Summary of the interactions between bronchial epithelial cells and Aspergillus fumigatus. For clarity, it should be noted that the schematized epithelial cells are not polarized. (A) Internalization; BECs are able to internalized A. fumigatus conidia but the molecular mechanisms involved in this phenomenon and the fate of the internalized conidia are still unknown. An alternative way of penetration of the hyphae through an actin channel within the cell has been proposed. (B) Cytokine/chemokine release; Recognition of β-D-glucan by BECs through the membrane receptors Dectin-1 and TLR2, and recognition of A. fumigatus dsRNA by the endosomal receptor TLR3 result in the activation of intracellular signaling pathways and a significant increase in the release of proinflammatory cytokines and chemokines, leading to phagocyte recruitment.
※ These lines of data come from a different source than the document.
(* ===== verification/ViewProps.v ===== *)
(** * Local views against a reference.

    The view code is charged for every record, operation and value it looks at and stops
    when a limit is reached.  [yields] says that charged code that succeeds returns a given
    value; the results compare counts and pages with the plain selection from the
    optimistic projection, and page summaries with the rows of the read snapshot. *)

From S2P Require Import Prelude Protocol Subscription ClientState Client Read ReadProps NativeErrors Json NativeCodec Queue ReadJournal View OptimisticProps.

(** ** Charged code *)

Definition yields {A} (m : charged A) (a : A) : Prop := ∀ w r, m w = Ok r → r.1 = a.

Lemma yields_ret {A} (a : A) : yields (ch_ret a) a.
Proof. by intros w r [= <-]. Qed.
Lemma yields_err {A} e (a : A) : yields (ch_err e) a.
Proof. by intros w r. Qed.
Lemma yields_bind {A B} (m : charged A) (k : A → charged B) a b :
  yields m a → yields (k a) b → yields (ch_bind m k) b.
Proof.
  intros Hm Hk w r. unfold ch_bind. destruct (m w) as [[a' w1]|] eqn:Hr; [|done].
  apply Hm in Hr. simpl in Hr. subst a'. apply Hk.
Qed.
(** A charge: its result carries no information. *)
Lemma yields_charge {B} (m : charged unit) (k : unit → charged B) b :
  yields (k tt) b → yields (ch_bind m k) b.
Proof. intros Hk. apply (yields_bind _ _ tt); [|done]. by intros w [[] ?]. Qed.
Lemma yields_fold {A S} (f : S → A → charged S) (g : S → A → S) s l :
  (∀ s x, x ∈ l → yields (f s x) (g s x)) → yields (ch_fold f s l) (foldl g s l).
Proof.
  revert s. induction l as [|x l IH]; intros s Hf; simpl; [apply yields_ret|].
  eapply yields_bind; [apply Hf; by left|]. apply IH. intros. apply Hf. by right.
Qed.

Create HintDb yields.
#[export] Hint Resolve yields_ret yields_err : yields.
Ltac yields_auto :=
  repeat first
    [ progress eauto with yields
    | match goal with
      | |- yields (ch_bind _ (λ _, _)) _ => apply yields_charge
      | |- yields (if ?b then ch_err _ else _) _ => destruct b
      end ].

(** ** Selectors *)

(** The value at a path; tagged values are opaque. *)
Fixpoint field_at (value : JsonValue) (path : list string) : option JsonValue :=
  match path with
  | [] => Some value
  | key :: path =>
      match value with
      | JObject o =>
          if decide (is_Some (json_get "$surreal" o)) then None
          else json_get key o ≫= λ next, field_at next path
      | _ => None
      end
  end.

Fixpoint satisfies (selector : Selector) (value : JsonValue) : bool :=
  match selector with
  | SelAll => true
  | SelEq path wanted =>
      match field_at value path with
      | Some v => is_scalar v && bool_decide (v = wanted)
      | None => false
      end
  | SelAnd terms => forallb (λ term, satisfies term value) terms
  end.

Lemma view_field_yields value path : yields (view_field value path) (field_at value path).
Proof.
  revert value. induction path as [|key path IH]; intros value; simpl; [apply yields_ret|].
  destruct value; try (apply yields_charge, yields_ret). case_decide; [apply yields_ret|].
  apply yields_charge. destruct (json_get key _); simpl; [apply IH|apply yields_ret].
Qed.

Lemma Selector_rect_nested (P : Selector → Prop) :
  P SelAll → (∀ path v, P (SelEq path v)) → (∀ terms, Forall P terms → P (SelAnd terms)) →
  ∀ s, P s.
Proof.
  intros HA HE HN. fix IH 1. intros [|path v|terms]; [done|done|]. apply HN.
  induction terms as [|t terms IHt]; constructor; [apply IH|exact IHt].
Qed.

Lemma matches_yields selector value : yields (matches selector value) (satisfies selector value).
Proof.
  induction selector as [|path wanted|terms IH] using Selector_rect_nested; simpl.
  - apply yields_ret.
  - eapply yields_bind; [apply view_field_yields|apply yields_ret].
  - induction IH as [|t terms Ht _ IHt]; simpl; [apply yields_ret|].
    eapply yields_bind; [exact Ht|]. destruct (satisfies t value); simpl; [done|apply yields_ret].
Qed.

(** ** The effective rows *)

Definition present_value (o : OptimisticRecord JsonValue) : option JsonValue :=
  match o with OptPresent value _ _ => Some value | OptDeleted _ => None end.

(** The records a view sees: those the optimistic projection has. *)
Definition visible (state : DurableClientState JsonValue) : gmap string JsonValue :=
  omap present_value (optimistic_projection state).

Definition confirmed_step (rows : gmap string JsonValue) (entry : string * RecordState JsonValue)
  : gmap string JsonValue :=
  match entry.2 with Present value _ _ => <[entry.1 := value]> rows | _ => rows end.
Definition operation_step (rows : gmap string JsonValue) (op : Operation JsonValue)
  : gmap string JsonValue :=
  match op with
  | Upsert id _ value _ => <[id := value]> rows
  | Delete id _ => delete id rows
  end.

Lemma confirmed_yields rows entry :
  yields (effective_confirmed rows entry) (confirmed_step rows entry).
Proof.
  unfold effective_confirmed, confirmed_step. apply yields_charge.
  destruct (_ <? _)%N; [apply yields_err|]. apply yields_charge.
  destruct entry.2; [apply yields_ret|apply yields_charge, yields_ret|apply yields_ret].
Qed.

Lemma operations_fold (rows : gmap string JsonValue)
    (projection : gmap string (OptimisticRecord JsonValue)) ops id :
  (rows !! id = projection !! id ≫= present_value) →
  foldl operation_step rows ops !! id =
  foldl (λ p op, <[op_record_id op := optimistic_of_operation op]> p) projection ops !! id
    ≫= present_value.
Proof.
  revert rows projection. induction ops as [|op ops IH]; intros rows projection Hr; simpl; [done|].
  apply IH. destruct op as [id' base value ref|id' base]; simpl.
  - destruct (decide (id' = id)) as [->|?]; [by rewrite !lookup_insert_eq|].
    by rewrite !lookup_insert_ne.
  - destruct (decide (id' = id)) as [->|?]; [by rewrite lookup_delete_eq, lookup_insert_eq|].
    by rewrite lookup_delete_ne, lookup_insert_ne.
Qed.

Lemma confirmed_rows (m : gmap string (RecordState JsonValue)) id :
  foldl confirmed_step ∅ (btree_entries m) !! id =
  (m !! id ≫= optimistic_of_state) ≫= present_value.
Proof.
  assert (∀ l rows, NoDup l.*1 → (∀ k v, (k, v) ∈ l → rows !! k = None) →
    foldl confirmed_step rows l !! id =
    match (list_to_map l : gmap string (RecordState JsonValue)) !! id with
    | Some s => optimistic_of_state s ≫= present_value
    | None => rows !! id
    end) as Hfold.
  { induction l as [|[k v] l IH]; intros rows Hnd Hfresh; csimpl; [by rewrite lookup_empty|].
    apply NoDup_cons in Hnd as [Hk Hnd]. rewrite IH; [|done|].
    - destruct (decide (k = id)) as [->|Hne].
      + rewrite lookup_insert_eq. rewrite not_elem_of_list_to_map_1 by done.
        unfold confirmed_step. simpl. destruct v; simpl; rewrite ?lookup_insert_eq; try done;
          by eapply Hfresh; left.
      + rewrite lookup_insert_ne by done. destruct (_ !! id); [done|].
        unfold confirmed_step. simpl. destruct v; simpl; rewrite ?lookup_insert_ne; done.
    - intros k' v' Hin. assert (k ≠ k').
      { intros ->. apply Hk, list_elem_of_fmap. by exists (k', v'). }
      unfold confirmed_step. simpl. destruct v; rewrite ?lookup_insert_ne by done;
        (eapply Hfresh; by right). }
  rewrite Hfold; [|apply btree_keys_NoDup|done]. rewrite list_to_map_btree_entries.
  by destruct (m !! id).
Qed.
(* ===== verification/NativeProps.v ===== *)
(** * The native client: storage and operations.

    The results about the journal and the client around it, as statements about whole
    operations, each with an instance over the engine of [Memory]. *)

From Stdlib Require Import Strings.Byte.
From S2P Require Import Prelude Protocol Subscription ClientState SubscriptionState Validate Client SubscriptionClient Read Steps Fixtures PullProps Canonical HttpCodec BootstrapCodec SubscriptionCodec CborReference NativeErrors Json Wire NativeCodec Engine StateRows StateLoad Stage StateStore StageStore Queue ReadJournal SubscriptionJournal View NativeClient NativeOps NativeBootstrap StateProps StoreProps ClientCoherence ClientSteps ClientOpen ClientInvariant ClientResult Memory NativeFixtures.

(** ** The fixture journals *)

Lemma nx_holds_empty : holds (mem_empty : db) nx_key None.
Proof. by repeat split. Qed.

Lemma nx_holds_saved : holds (nx_saved nx_empty : db) nx_key (Some nx_empty).
Proof.
  unfold nx_saved. destruct (nx_save nx_empty) as [r w] eqn:Hs.
  assert (r = Ok Applied) as ->.
  { apply (f_equal fst) in Hs. vm_compute in Hs. done. }
  eapply save_atomic_holds in Hs as [Hh _]; [exact Hh|apply nx_holds_empty|done|].
  by apply fixture_storable.
Qed.

(** A program and the outcome it computes. *)
Lemma outcome_pair {A B} (x : A * B) a : x.1 = a → x = (a, x.2).
Proof. destruct x. by intros <-. Qed.

Set Default Proof Using "Type*".

(** ** The journal *)

Section journal.
Context `{!SurrealTypes, !Engine, !EngineLaws, !Host, !JsonFloatText, !JsonText, !JsonTextLaws, !StateSerde, !StateSerdeLaws}.

(** C5: A transition is applied to the journal atomically.  Over a journal that holds [s],
    writing the transition from [current] to [next] reports [Applied] only when [s] was
    [current] and the revision advanced by one, and then the journal rows hold [next] and
    every record outside the journal and the two projections is untouched.  When distinct
    ids of the projections name distinct records, every record of either projection whose
    optimistic state changed has the row of its new state (no row when it was deleted or
    has left the projection) and the others keep theirs, so that the rows of the projection
    of [current] become exactly those of the projection of [next].  It reports
    [AlreadyCurrent] only for an empty transition and changes nothing.  On an error
    the database is unchanged, except that a commit whose outcome is unknown may have
    applied the whole transition. *)
Theorem store_transition_atomic sg current next s w r w' :
  stored (w_db w) (state_key current) (Some s) → storable_state next →
  outside_journal (optimistic_projection current) (optimistic_projection next) →
  apply_transition_atomic sg current next w = (r, w') →
  transition_outcome current next s (w_db w) (w_db w') r.
Proof. apply transition_outcome_holds. Qed.

(** What a transition wrote, the reader returns.  After an applied transition [load]
    with a working connection gives back exactly [next], field by field, from the rows of
    the seven journal tables. *)
Theorem store_load_roundtrip sg current next s w w1 r w2 :
  stored (w_db w) (state_key current) (Some s) → storable_state next →
  outside_journal (optimistic_projection current) (optimistic_projection next) →
  apply_transition_atomic sg current next w = (Ok Applied, w1) →
  load sg (state_key next) w1 = (Ok r, w2) → r = Some next ∧ w_db w2 = w_db w1.
Proof.
  intros Hst Hsto Hout Ha Hl. eapply transition_outcome_holds in Ha as (_ & _ & Ht); [|done..].
  assert (stored (w_db w1) (state_key next) (Some next)) as Hst1 by (split; [done|apply Ht]).
  split; [by eapply load_Ok|].
  pose proof (keeps_load sg (state_key next) w1 (ex_intro _ next Hst1)) as Hk. by rewrite Hl in Hk.
Qed.
End journal.

Definition nx_world : world := mkWorld (nx_saved nx_empty : db) 0.
Definition nx_applied : world := (apply_transition_atomic (Some 0%N) nx_empty nx_first nx_world).2.

Lemma store_transition_atomic_witness :
  transition_outcome nx_empty nx_first nx_empty (w_db nx_world) (w_db nx_applied) (Ok Applied).
Proof.
  apply (store_transition_atomic (Some 0%N)).
  - exact (proj1 nx_holds_saved).
  - by apply fixture_storable.
  - apply fixture_outside.
  - by apply outcome_pair.
Defined.

Lemma store_load_roundtrip_witness :
  load (Some 0%N) nx_key nx_applied = (Ok (Some nx_first), (load (Some 0%N) nx_key nx_applied).2) ∧
  w_db (load (Some 0%N) nx_key nx_applied).2 = w_db nx_applied.
Proof.
  destruct (store_load_roundtrip (Some 0%N) nx_empty nx_first nx_empty nx_world nx_applied
    (Some nx_first) (load (Some 0%N) nx_key nx_applied).2) as [_ H].
  - exact (proj1 nx_holds_saved).
  - by apply fixture_storable.
  - apply fixture_outside.
  - by apply outcome_pair.
  - by apply outcome_pair.
  - split; [by apply outcome_pair|exact H].
Defined.

(** ** The client *)

Section client.
Context `{!SurrealTypes, !Engine, !EngineLaws, !Host, !JsonFloatText, !JsonText, !JsonTextLaws, !StateSerde, !StateSerdeLaws, !Ciborium, !Sha256, !BridgeSerde}.
Variable key : SyncStateKey.
Variable sg : N.

(** C4: The installed state and the journal agree.  Whatever operations a client runs,
    opening, enqueueing, recording responses, resolving conflicts, subscribing, reading and
    bootstrapping, and whatever fails in between, if the client still has an installed
    state then the journal on disk holds exactly that state: nothing the client shows can
    be lost by a restart, and nothing stored is hidden from it. *)
Theorem native_client_agrees ops c c' :
  runs key sg ops c c' → agrees key c → agrees key c'.
Proof. apply runs_agree. Qed.

(** C11: What a transition reports is what it did.  On success the prepared state is both
    installed and stored; on any error either nothing has changed, in memory or on disk, or
    the client has dropped its state and must recover from the journal. *)
Theorem native_transition_reported prepare s c r c' :
  holds (w_db (c_world c)) key (Some s) → rt_runtime (c_state c) = Some s →
  (∀ p, prepare s = Ok p → writable s (prepared_state p)) →
  locked (transition sg prepare) c = (r, c') →
  transition_report key s (w_db (c_world c)) prepare r c'.
Proof. apply transition_reported. Qed.

(** C13: A client whose storage outcome is unknown touches nothing.  Take any trace in the
    committed database that only a commit reporting an error can leave ([CommitTrace]), and
    a client that is poisoned if the trace is there.  After any run of operations that does
    not have to migrate a journal of the first format on opening, if the trace is in the
    database then the client is poisoned, and every later operation leaves the installed
    state and the database as they are and the client poisoned. *)
Theorem native_unknown_outcome_refused (uncertain : db → Prop) `{!CommitTrace uncertain} ops c :
  known uncertain c → migrates_nothing sg ops c →
  let c' := foldl (λ c op, step sg op c) c ops in
  uncertain (w_db (c_world c')) →
  c_poisoned c' = true ∧
  ∀ later, refused c' (foldl (λ c op, step sg op c) c' later).
Proof.
  intros Hk Hm c' Hu. assert (c_poisoned c' = true) as Hp by by apply (run_known uncertain).
  split; [done|]. intros later. by apply run_refused.
Qed.
End client.

Definition nx_opened : cell := step 0 (OpOpen nx_options CreateIfMissing) nx_fresh.

Lemma nx_opened_runtime : rt_runtime (c_state nx_opened) = Some nx_empty.
Proof. vm_compute. reflexivity. Qed.

Lemma nx_open_writable : op_writable nx_key (OpOpen nx_options CreateIfMissing) nx_fresh.
Proof. split; [by intros s p|]. split; [done|]. by apply fixture_storable. Qed.

Lemma nx_prepared_writable s p next :
  is_u64 (st_revision s) → is_u64 (st_subscription_revision s) →
  st_subscription_revision next = st_subscription_revision s →
  prepare s next = Ok p → writable s (prepared_state p).
Proof.
  intros Hr Hs Hn [-> _|_ Hle _]%prepare_Ok; apply fixture_writable; simpl; try done; by rewrite Hn.
Qed.

Lemma nx_enqueue_writable json c :
  rt_runtime (c_state c) = Some nx_empty → op_writable nx_key (OpEnqueue json) c.
Proof.
  intros Hc. split; [|done]. intros s p. rewrite Hc. intros [= <-] Hp.
  inversion Hp as [? commit f ? ? _ He| | | | | | | | | | |]; subst.
  apply result_bind_Ok in He as (u & _ & He). case_match; [done|].
  eapply (nx_prepared_writable nx_empty); [..|exact He]; reflexivity || done.
Qed.

Definition nx_enqueued : cell := step 0 (OpEnqueue "0") nx_opened.

Lemma native_client_agrees_witness :
  rt_runtime (c_state nx_enqueued) = Some nx_first ∧ agrees nx_key nx_enqueued.
Proof.
  split; [vm_compute; reflexivity|].
  apply (native_client_agrees nx_key 0 [OpOpen nx_options CreateIfMissing; OpEnqueue "0"] nx_fresh).
  - apply runs_cons; [apply nx_open_writable|].
    apply runs_cons; [apply nx_enqueue_writable, nx_opened_runtime|]. apply runs_nil.
  - exists None. split; [apply nx_holds_empty|done].
Defined.

(** The transition that enqueues the first commit, over the saved empty journal. *)
Definition nx_prepare (s : StoredSyncState) : result (PreparedTransition JsonValue) ClientError :=
  prepare_enqueue s nx_commit1.
Definition nx_ready : cell := nx_cell nx_empty (nx_saved nx_empty).

Lemma native_transition_reported_witness :
  is_ok (locked (transition 0 nx_prepare) nx_ready).1 = true ∧
  transition_report nx_key nx_empty (w_db (c_world nx_ready)) nx_prepare
    (locked (transition 0 nx_prepare) nx_ready).1 (locked (transition 0 nx_prepare) nx_ready).2.
Proof.
  split; [vm_compute; reflexivity|].
  apply (native_transition_reported nx_key 0).
  - apply nx_holds_saved.
  - reflexivity.
  - intros p (u & _ & Hp)%result_bind_Ok.
    eapply (nx_prepared_writable nx_empty); [..|exact Hp]; reflexivity || done.
  - apply surjective_pairing.
Defined.

(** The engine of [Memory] when every commit is applied and then reports an error; the
    number of those commits is the trace. *)
Module Uncertain.
Definition with_count {A} (n : N) (r : result (A * memory) unit) : result (A * (memory * N)) unit :=
  match r with Ok (a, d) => Ok (a, (d, n)) | Err e => Err e end.

Definition engine : Engine := {|
  db := memory * N;
  db_select d := @db_select _ memory_engine d.1;
  db_select_where d := @db_select_where _ memory_engine d.1;
  db_upsert d r x := with_count d.2 (@db_upsert _ memory_engine d.1 r x);
  db_create d r x := with_count d.2 (@db_create _ memory_engine d.1 r x);
  db_delete d r := with_count d.2 (@db_delete _ memory_engine d.1 r);
  db_set_fence d r f :=
    match @db_set_fence _ memory_engine d.1 r f with Ok d' => Ok (d', d.2) | Err e => Err e end;
  db_info d := @db_info _ memory_engine d.1;
  db_define d ts :=
    match @db_define _ memory_engine d.1 ts with Ok d' => Ok (d', d.2) | Err e => Err e end;
  sql_json_len := @sql_json_len _ memory_engine;
  sql_json_array_len := @sql_json_array_len _ memory_engine;
  db_begin d := Ok d;
  db_commit d t := (Err tt, (t.1, (d.2 + 1)%N));
  db_cancel d _ := (Ok tt, d);
|}.

Lemma laws : @EngineLaws _ engine.
Proof.
  refine (@Build_EngineLaws _ engine plain_rid_eq_dec (λ d, mem_contents d.1) _ _ _ _ _ _ _ _ _ _ _ _ _);
    simpl.
  - intros d r x. apply (db_select_Ok (EngineLaws:=memory_laws)).
  - intros d t p n l. apply (db_select_where_Ok (EngineLaws:=memory_laws)).
  - intros d r x o d' [= <- <-]. apply (db_upsert_Ok (EngineLaws:=memory_laws) d.1 r x). done.
  - intros d r x o d' Hc. apply (db_create_Ok (EngineLaws:=memory_laws) d.1 r x). simpl.
    destruct (mem_contents d.1 r); [done|]. by injection Hc as <- <-.
  - intros d r o d' [= <- <-]. by apply (db_delete_Ok (EngineLaws:=memory_laws) d.1 r).
  - intros d r f d' [= <-]. by apply (db_set_fence_Ok (EngineLaws:=memory_laws) d.1 r f).
  - by intros d ts d' [= <-] r.
  - intros d o r x. apply (db_info_Ok (EngineLaws:=memory_laws) d.1).
  - intros s. apply (sql_json_len_bound (EngineLaws:=memory_laws)).
  - by intros d t [= <-].
  - by intros d t u d'.
  - intros d t e d' [= _ <-]. by right.
  - by intros d t o d' [= _ <-].
Defined.

Definition trace (d : @db _ engine) : Prop := (0 < d.2)%N.
Lemma trace_law : @CommitTrace _ engine trace.
Proof.
  constructor; simpl.
  - by intros d t u d'.
  - by intros d t o d' [= _ <-].
  - by intros d ts d' [= <-].
Qed.

#[local] Existing Instances engine laws trace_law.

(** A client of this engine that has installed the empty journal. *)
Definition ready : cell :=
  mkCell (set_runtime (Some nx_empty) false (fresh_cell "read" "sub")) false Clean
    (mkWorld ((nx_saved nx_empty, 0%N) : db) 0).

Lemma native_unknown_outcome_refused_witness :
  c_poisoned ready = false ∧
  let unsure := foldl (λ c op, step 0 op c) ready [OpEnqueue "0"] in
  c_poisoned unsure = true ∧
  refused unsure (foldl (λ c op, step 0 op c) unsure [OpEnqueue "0"; OpOpen nx_options ExistingOnly]).
Proof.
  split; [reflexivity|]. cbv zeta.
  pose proof (native_unknown_outcome_refused 0 trace [OpEnqueue "0"] ready) as H. cbv zeta in H.
  destruct H as [Hp Hl].
  - intros Hu. vm_compute in Hu. discriminate Hu.
  - split; exact I.
  - vm_compute. reflexivity.
  - split; [exact Hp|].
    exact (Hl [OpEnqueue "0"; OpOpen nx_options ExistingOnly]).
Defined.
End Uncertain.

(** ** Corner cases

    Behaviour that callers may not expect, evaluated on the model: a user object that reads
    like a tagged wire value, a record id inside a bookkeeping table, and a message that is
    not a JSON object. *)

Section corner_cases.
Context `{!SurrealTypes}.

(** [to_wire_value] does not escape a user key [$surreal]: this object and the value NONE
    have the same encoding. *)
Example wire_tag_not_escaped :
  to_wire_value (SvObject [(TAG, SvString "none")]) = to_wire_value SvNone.
Proof. reflexivity. Qed.

(** [native_record_id] refuses six bookkeeping tables, but not the table of the
    subscription records: a replicated record may name a row of it. *)
Lemma subscription_table_not_reserved id k :
  parse_simple id = Some (SUBSCRIPTION_RECORD_TABLE, k) →
  (str_len id <= MAX_RECORD_ID_BYTES)%N →
  native_record_id id = Ok (mkRid SUBSCRIPTION_RECORD_TABLE k).
Proof.
  intros Hp Hl. unfold native_record_id. rewrite (proj2 (N.ltb_ge _ _) Hl), Hp.
  by rewrite decide_False by (vm_compute; set_solver).
Qed.
End corner_cases.

(** Assigning through an index of a JSON array panics, so a subscription request that is an
    array is not answered with an error. *)
Example array_request_panics : request_wire true (JArray []) = Err Panic.
Proof. reflexivity. Qed.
FleA lectin, expressed on the surface of A. fumigatus conidia, induces IL-8 synthesis by BECs and binding of the conidia to airway mucins. Recognition of FleA by BEC induces the inhibition of conidium germination. (C) Bioactive molecules potentially active against A. fumigatus; BECs synthetize antimicrobials molecules such as defensins HBD2 and HBD9, lactoferrin, reactive oxygen species (ROS), SLPI, ESI, and chitinase in response to A. fumigatus infection or inflammatory challenge. Until now, an antifungal activity has only been described for lactoferrin, ROS, SLPI, ESI, and chitinase. BECs, Bronchial epithelial cells; SLPI, Secretory leukocyte proteinase inhibitor; ESI, Elastase-specific inhibitor; NAGase, N-Acetyl-β-d-glucosaminidase; ROS, Reactive oxygen species; N, nucleus.